_To do_
Collect the lines of the entries where "validated" shows up.

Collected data
==============================

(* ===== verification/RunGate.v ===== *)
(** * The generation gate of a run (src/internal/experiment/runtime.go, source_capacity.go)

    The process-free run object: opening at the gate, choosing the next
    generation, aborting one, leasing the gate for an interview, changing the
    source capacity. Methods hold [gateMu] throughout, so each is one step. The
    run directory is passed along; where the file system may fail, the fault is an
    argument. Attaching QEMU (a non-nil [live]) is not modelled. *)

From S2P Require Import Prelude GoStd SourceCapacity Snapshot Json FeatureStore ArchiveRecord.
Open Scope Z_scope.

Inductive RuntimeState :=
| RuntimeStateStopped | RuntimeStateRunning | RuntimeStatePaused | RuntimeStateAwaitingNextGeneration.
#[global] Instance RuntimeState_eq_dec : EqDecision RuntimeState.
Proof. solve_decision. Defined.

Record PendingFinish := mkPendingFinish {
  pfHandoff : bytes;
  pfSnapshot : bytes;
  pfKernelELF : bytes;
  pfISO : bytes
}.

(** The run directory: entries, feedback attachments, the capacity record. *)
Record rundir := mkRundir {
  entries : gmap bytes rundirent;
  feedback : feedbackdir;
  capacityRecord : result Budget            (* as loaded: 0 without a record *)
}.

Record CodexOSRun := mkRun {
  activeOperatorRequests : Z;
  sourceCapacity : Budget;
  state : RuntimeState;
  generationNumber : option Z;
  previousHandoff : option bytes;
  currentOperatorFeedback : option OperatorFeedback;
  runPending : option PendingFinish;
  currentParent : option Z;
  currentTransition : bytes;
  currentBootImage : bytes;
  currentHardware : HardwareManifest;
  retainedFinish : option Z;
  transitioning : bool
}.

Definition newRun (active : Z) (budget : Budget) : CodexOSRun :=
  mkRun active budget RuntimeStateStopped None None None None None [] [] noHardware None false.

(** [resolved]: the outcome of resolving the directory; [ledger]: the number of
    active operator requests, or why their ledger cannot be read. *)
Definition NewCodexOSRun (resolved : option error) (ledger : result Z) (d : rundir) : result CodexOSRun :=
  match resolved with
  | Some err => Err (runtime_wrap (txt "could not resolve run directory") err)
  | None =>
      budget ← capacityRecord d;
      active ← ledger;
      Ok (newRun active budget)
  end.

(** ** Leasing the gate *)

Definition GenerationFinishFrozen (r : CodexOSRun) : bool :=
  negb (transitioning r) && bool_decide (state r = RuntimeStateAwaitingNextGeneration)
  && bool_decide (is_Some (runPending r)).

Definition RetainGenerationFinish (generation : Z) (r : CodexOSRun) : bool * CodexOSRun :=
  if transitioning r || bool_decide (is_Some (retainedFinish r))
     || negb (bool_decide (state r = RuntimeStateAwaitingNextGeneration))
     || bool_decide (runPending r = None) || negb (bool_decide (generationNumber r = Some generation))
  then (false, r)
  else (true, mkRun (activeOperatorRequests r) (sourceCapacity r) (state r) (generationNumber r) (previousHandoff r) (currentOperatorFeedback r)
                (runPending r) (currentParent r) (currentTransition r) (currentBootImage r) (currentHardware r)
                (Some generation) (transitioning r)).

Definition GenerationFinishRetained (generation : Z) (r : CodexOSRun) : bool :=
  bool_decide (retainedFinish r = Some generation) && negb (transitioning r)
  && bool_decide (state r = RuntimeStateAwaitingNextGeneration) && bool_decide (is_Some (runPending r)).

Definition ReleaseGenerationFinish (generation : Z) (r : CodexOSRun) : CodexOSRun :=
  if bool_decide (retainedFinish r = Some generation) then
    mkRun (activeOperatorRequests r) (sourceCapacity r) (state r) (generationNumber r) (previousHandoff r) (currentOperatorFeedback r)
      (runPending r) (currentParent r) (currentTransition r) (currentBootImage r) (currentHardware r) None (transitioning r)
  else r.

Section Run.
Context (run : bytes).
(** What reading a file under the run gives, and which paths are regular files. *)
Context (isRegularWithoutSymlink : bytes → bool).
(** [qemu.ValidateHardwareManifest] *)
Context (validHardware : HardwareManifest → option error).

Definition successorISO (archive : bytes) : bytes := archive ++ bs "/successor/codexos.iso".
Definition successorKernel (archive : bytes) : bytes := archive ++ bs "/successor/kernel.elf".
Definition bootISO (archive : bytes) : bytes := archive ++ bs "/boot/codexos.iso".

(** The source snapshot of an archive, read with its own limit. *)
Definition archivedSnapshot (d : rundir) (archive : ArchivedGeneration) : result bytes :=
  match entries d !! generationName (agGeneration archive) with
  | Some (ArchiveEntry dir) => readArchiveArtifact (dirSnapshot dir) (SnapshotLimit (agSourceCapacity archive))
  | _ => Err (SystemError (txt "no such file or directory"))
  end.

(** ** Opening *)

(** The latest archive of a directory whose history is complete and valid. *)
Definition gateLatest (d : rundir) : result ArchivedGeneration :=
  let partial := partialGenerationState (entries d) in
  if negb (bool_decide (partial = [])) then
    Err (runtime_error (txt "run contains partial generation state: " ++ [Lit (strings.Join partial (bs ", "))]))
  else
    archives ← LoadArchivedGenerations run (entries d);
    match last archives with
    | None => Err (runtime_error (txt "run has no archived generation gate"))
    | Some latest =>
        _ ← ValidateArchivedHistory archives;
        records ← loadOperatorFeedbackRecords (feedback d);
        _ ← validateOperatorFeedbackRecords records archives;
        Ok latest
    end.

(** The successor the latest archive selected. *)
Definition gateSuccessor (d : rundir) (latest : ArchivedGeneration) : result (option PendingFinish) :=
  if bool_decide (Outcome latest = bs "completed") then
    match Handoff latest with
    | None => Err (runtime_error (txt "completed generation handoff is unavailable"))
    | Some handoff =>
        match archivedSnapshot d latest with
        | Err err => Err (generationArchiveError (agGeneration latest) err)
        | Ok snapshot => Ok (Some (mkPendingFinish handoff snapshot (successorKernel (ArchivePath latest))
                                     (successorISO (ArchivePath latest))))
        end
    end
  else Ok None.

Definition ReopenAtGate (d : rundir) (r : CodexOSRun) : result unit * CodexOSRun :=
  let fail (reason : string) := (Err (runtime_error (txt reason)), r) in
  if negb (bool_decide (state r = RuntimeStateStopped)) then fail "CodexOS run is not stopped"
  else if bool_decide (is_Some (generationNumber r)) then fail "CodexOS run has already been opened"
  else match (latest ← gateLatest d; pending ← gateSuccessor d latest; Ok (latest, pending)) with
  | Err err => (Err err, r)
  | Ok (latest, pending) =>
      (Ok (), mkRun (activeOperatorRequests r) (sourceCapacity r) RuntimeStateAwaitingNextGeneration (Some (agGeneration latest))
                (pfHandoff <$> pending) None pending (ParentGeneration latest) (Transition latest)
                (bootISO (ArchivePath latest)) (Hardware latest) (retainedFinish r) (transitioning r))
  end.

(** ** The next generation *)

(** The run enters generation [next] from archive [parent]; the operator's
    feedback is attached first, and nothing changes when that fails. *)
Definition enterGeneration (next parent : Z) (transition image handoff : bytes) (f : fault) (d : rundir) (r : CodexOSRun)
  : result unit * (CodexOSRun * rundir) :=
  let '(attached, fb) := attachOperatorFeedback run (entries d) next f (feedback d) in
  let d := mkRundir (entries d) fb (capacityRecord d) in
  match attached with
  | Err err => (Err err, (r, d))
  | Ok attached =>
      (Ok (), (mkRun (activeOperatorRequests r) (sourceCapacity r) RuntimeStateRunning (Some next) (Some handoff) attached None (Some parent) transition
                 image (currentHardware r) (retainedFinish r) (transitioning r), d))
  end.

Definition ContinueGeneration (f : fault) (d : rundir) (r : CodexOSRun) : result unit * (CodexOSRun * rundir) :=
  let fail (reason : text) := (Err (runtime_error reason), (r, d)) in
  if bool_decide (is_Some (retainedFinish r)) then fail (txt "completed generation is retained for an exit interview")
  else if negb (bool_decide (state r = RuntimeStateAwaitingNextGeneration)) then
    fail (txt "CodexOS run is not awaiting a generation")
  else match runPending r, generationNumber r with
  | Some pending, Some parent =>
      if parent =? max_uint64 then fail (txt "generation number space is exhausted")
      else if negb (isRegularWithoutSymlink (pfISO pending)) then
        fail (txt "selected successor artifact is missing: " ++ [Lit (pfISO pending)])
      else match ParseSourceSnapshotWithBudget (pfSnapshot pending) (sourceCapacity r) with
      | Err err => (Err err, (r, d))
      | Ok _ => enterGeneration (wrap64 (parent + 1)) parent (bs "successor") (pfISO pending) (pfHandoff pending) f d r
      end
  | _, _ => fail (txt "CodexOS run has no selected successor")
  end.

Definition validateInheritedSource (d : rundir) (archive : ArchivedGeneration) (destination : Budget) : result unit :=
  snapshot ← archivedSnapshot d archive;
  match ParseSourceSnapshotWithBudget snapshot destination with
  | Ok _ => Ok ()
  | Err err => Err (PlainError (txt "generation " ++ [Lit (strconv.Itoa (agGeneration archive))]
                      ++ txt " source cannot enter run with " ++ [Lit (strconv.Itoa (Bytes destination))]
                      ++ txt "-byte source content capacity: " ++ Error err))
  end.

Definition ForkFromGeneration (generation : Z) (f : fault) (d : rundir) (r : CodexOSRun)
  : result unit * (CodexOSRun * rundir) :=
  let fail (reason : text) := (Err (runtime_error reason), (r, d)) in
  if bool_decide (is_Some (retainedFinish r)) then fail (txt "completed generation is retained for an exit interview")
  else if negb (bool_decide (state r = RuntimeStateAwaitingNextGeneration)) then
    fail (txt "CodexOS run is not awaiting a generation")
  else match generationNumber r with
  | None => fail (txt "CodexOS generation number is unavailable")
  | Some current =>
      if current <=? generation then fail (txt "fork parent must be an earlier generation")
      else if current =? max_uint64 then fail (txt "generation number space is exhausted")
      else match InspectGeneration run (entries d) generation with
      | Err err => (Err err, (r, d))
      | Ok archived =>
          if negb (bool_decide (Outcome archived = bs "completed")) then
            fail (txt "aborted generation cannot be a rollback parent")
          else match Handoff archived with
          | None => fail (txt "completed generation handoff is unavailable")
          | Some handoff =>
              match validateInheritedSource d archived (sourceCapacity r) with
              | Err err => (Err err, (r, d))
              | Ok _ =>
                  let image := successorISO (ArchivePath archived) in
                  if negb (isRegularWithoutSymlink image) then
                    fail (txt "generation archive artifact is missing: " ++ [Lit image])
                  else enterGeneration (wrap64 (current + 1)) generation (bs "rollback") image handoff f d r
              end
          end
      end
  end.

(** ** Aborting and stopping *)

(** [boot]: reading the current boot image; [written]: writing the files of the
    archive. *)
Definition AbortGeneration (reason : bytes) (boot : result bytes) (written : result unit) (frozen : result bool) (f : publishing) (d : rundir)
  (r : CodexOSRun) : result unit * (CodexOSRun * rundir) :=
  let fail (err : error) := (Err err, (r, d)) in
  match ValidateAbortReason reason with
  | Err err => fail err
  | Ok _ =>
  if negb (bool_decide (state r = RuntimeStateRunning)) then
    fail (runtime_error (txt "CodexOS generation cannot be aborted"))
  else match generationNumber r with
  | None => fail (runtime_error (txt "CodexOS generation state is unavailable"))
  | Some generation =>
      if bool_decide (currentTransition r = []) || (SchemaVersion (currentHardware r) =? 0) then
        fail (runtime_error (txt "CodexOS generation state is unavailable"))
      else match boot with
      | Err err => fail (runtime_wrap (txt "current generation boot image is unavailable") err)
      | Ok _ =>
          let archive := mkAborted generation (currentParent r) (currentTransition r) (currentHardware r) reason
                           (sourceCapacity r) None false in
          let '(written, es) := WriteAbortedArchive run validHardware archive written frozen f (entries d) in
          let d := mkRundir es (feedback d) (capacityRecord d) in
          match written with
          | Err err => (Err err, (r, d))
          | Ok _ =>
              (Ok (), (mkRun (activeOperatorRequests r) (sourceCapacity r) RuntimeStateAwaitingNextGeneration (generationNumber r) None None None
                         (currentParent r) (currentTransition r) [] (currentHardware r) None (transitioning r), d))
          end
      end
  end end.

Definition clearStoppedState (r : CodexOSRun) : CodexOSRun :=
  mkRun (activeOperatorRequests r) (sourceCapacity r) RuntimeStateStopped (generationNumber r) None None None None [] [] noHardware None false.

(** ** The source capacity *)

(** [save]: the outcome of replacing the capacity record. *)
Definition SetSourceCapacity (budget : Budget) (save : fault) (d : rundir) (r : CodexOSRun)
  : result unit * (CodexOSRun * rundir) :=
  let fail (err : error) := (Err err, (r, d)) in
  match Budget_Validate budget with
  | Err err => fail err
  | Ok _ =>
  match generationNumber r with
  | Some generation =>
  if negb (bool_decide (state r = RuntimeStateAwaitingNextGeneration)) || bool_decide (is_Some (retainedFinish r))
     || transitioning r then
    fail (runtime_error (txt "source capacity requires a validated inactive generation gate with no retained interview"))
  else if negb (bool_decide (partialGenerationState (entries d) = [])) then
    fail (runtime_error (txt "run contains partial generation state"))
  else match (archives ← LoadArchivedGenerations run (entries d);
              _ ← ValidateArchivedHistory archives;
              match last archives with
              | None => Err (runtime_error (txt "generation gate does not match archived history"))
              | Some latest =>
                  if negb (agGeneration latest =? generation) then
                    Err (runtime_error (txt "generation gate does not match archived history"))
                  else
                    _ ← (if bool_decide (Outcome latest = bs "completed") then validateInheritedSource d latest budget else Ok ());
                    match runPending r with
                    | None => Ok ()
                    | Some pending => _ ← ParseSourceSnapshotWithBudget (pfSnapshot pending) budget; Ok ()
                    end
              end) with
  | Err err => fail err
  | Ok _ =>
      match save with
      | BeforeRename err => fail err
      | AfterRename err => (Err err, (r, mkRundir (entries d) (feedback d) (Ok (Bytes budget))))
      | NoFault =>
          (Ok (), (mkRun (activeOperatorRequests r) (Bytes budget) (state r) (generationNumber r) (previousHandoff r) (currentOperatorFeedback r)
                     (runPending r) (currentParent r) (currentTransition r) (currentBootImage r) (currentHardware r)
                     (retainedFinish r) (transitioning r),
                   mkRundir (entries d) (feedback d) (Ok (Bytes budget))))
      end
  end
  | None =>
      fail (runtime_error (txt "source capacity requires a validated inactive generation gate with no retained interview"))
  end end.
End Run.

==============================

_Answer to this exercise_
    fail (runtime_error (txt "source capacity requires a validated inactive generation gate with no retained interview"))
      fail (runtime_error (txt "source capacity requires a validated inactive generation gate with no retained interview"))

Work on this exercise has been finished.